A vacant skyscraper at 2

Chat Pile named themselves after the lead-zinc waste heaps that turned Picher, Oklahoma into one of America’s most toxic ghost towns, and they pick album covers with the same civic affection. Who Loves The Sun, announced June 9 and entering at 2 ahead of a September 4 release on The Flenser, wears a photograph of Devon Tower: the glassy, largely vacant monolith looming over Oklahoma City, built by an energy company that has since announced it is leaving Oklahoma, with a burnt-out building rotting in the foreground. The band did not write a thesis statement. They photographed one.

It is the third album from the noise rock quartet whose members still perform under pseudonyms first adopted to keep their day-job employers from finding out. Vocalist Raygun Busch aims it at his grievances with the modern world, and has separately promised vocal layering inspired by his sincere love of Boston, the band. In context, that may be the most quietly menacing sentence in this entry.

Announced never, released immediately, number 1

And at the top, the inversion the whole week was building toward. On June 5, with no campaign, no singles rollout, and nothing cryptic in anyone’s mailbox, Osees dropped OFF COURSE: 5 tracks, 33 minutes, born from marathon jams that John Dwyer took home, ironed into what he calls mutant tunes, then burned back to tape live with Brigid Dawson returning on vocals. The studio was Sonic Ranch, the same Texas borderland compound where Ty Segall, Dwyer’s longtime ally and Castle Face labelmate, cut the record sitting at 11. It is the 28th studio album from a band that has changed its own name roughly 8 times, and Dwyer’s 4th release this calendar year, after a new side project, a solo record, and an EP in March.

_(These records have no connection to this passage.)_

Lemma findall_without_fix (file : Element) (t : string) :
  t ≠ "fix" → findall (without_fix file) t = findall file t.
Proof.
  intros Ht. unfold findall, without_fix. cbn [children].
  induction (children file) as [| c l IH]; [done |].
  rewrite !filter_cons. destruct (decide (tag c ≠ "fix")) as [Hc | Hc].
  - rewrite filter_cons. destruct (decide (tag c = t)); by rewrite IH.
  - rewrite IH. destruct (decide (tag c = t)) as [E | E]; [| done].
    exfalso. apply Hc. by rewrite E.
Qed.

Lemma file_entry_without_fix (file : Element) :
  file_entry (without_fix file) = file_entry file.
Proof.
  rewrite !file_entry_eq. by rewrite !findall_without_fix.
Qed.

Lemma findall_without_fixes (testcase : Element) :
  findall (without_fixes testcase) "file" = without_fix <$> findall testcase "file".
Proof.
  unfold findall, without_fixes. cbn [children].
  induction (children testcase) as [| c l IH]; [done |].
  rewrite fmap_cons, !filter_cons. case_bool_decide as Hc.
  - cbn [without_fix tag]. destruct (decide (tag c = "file")); [| done].
    by rewrite fmap_cons, IH.
  - destruct (decide (tag c = "file")); [done | by rewrite IH].
Qed.

Lemma foldlM_fmap {A B C} (f : B → A → result B) (g : C → A) (b : B) (l : list C) :
  foldlM f b (g <$> l) = foldlM (fun b x => f b (g x)) b l.
Proof.
  revert b. induction l as [| c l IH]; intros b; [done |].
  rewrite fmap_cons. cbn [foldlM]. destruct (f b (g c)); simpl_result; [apply IH | done | done].
Qed.

Lemma foldlM_ext {A B} (f g : B → A → result B) (b : B) (l : list A) :
  (∀ b x, f b x = g b x) → foldlM f b l = foldlM g b l.
Proof.
  intros Hfg. revert b. induction l as [| a l IH]; intros b; [done |].
  cbn [foldlM]. rewrite Hfg. destruct (g b a); simpl_result; [apply IH | done | done].
Qed.

Lemma testcase_entry_without_fixes (testcase : Element) :
  testcase_entry (without_fixes testcase) = testcase_entry testcase.
Proof.
  unfold testcase_entry. rewrite findall_without_fixes, foldlM_fmap.
  rewrite (foldlM_ext _ file_step); [done |].
  intros b x. unfold file_step. by rewrite file_entry_without_fix.
Qed.

(** X19. The fix children of a file element never reach the table: a
    manifest and the same manifest without them give the same outcome, be it
    a table or an exception.  In particular a fix element without a line, or
    with one that is no number, does no harm. *)
Theorem fix_elements_are_ignored (testcases : list Element) :
  getCodeIDtoPathDict (without_fixes <$> testcases) = getCodeIDtoPathDict testcases.
Proof.
  unfold getCodeIDtoPathDict. rewrite foldlM_fmap. apply foldlM_ext.
  intros b x. unfold testcase_step. by rewrite testcase_entry_without_fixes.
Qed.
Lemma returns_iff_bind {A B} (P Q : Prop) (r : result A) (f : A → result B) :
  returns_iff P r → (∀ a, r = Ok a → returns_iff Q (f a)) →
  returns_iff (P ∧ Q) (r ≫= f).
Proof.
  intros [[HP [a ->]] | [HP [-> | ->]]] Hf; simpl_result.
  - destruct (Hf a eq_refl) as [[HQ [b ->]] | [HQ Hr]].
    + left. split; [done | by eexists].
    + right. split; [tauto | done].
  - right. split; [tauto | by left].
  - right. split; [tauto | by right].
Qed.

Lemma returns_iff_proper {A} (P Q : Prop) (r : result A) :
  (P ↔ Q) → returns_iff P r → returns_iff Q r.
Proof. unfold returns_iff. tauto. Qed.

Consider the symmetry the chart just performed. Its longest reign belonged to an album announced through VHS tapes, posters on 3 continents, and months of ceremony. That reign was ended by an album announced through the act of existing. On a board where 12 of 20 entries are promises for late summer, the one record that skipped the promise went straight to number 1. And even its vinyl, the week’s final joke, is a pre-order until September 25.

We are here. We are alive. And we are together.

That is Dwyer, signing off the liner statement of a record nobody knew was coming. As a thesis for the surprise release, presence is the entire argument.

The week in full

18 debuts, 12 of them not yet audible. Read down the release dates and the chart becomes a delivery schedule for late summer, with August 28 alone carrying 3 of these records to market on a single Friday. A reign of 6 weeks at the summit, ended by an album with a 0-day announcement cycle. A monastery hosting its first ambient concert at 18, a vacant skyscraper glowering from the cover art at 2, and the priest who stood at number 2 three weeks ago now gone from the board entirely, as if the chart only ever borrows its miracles.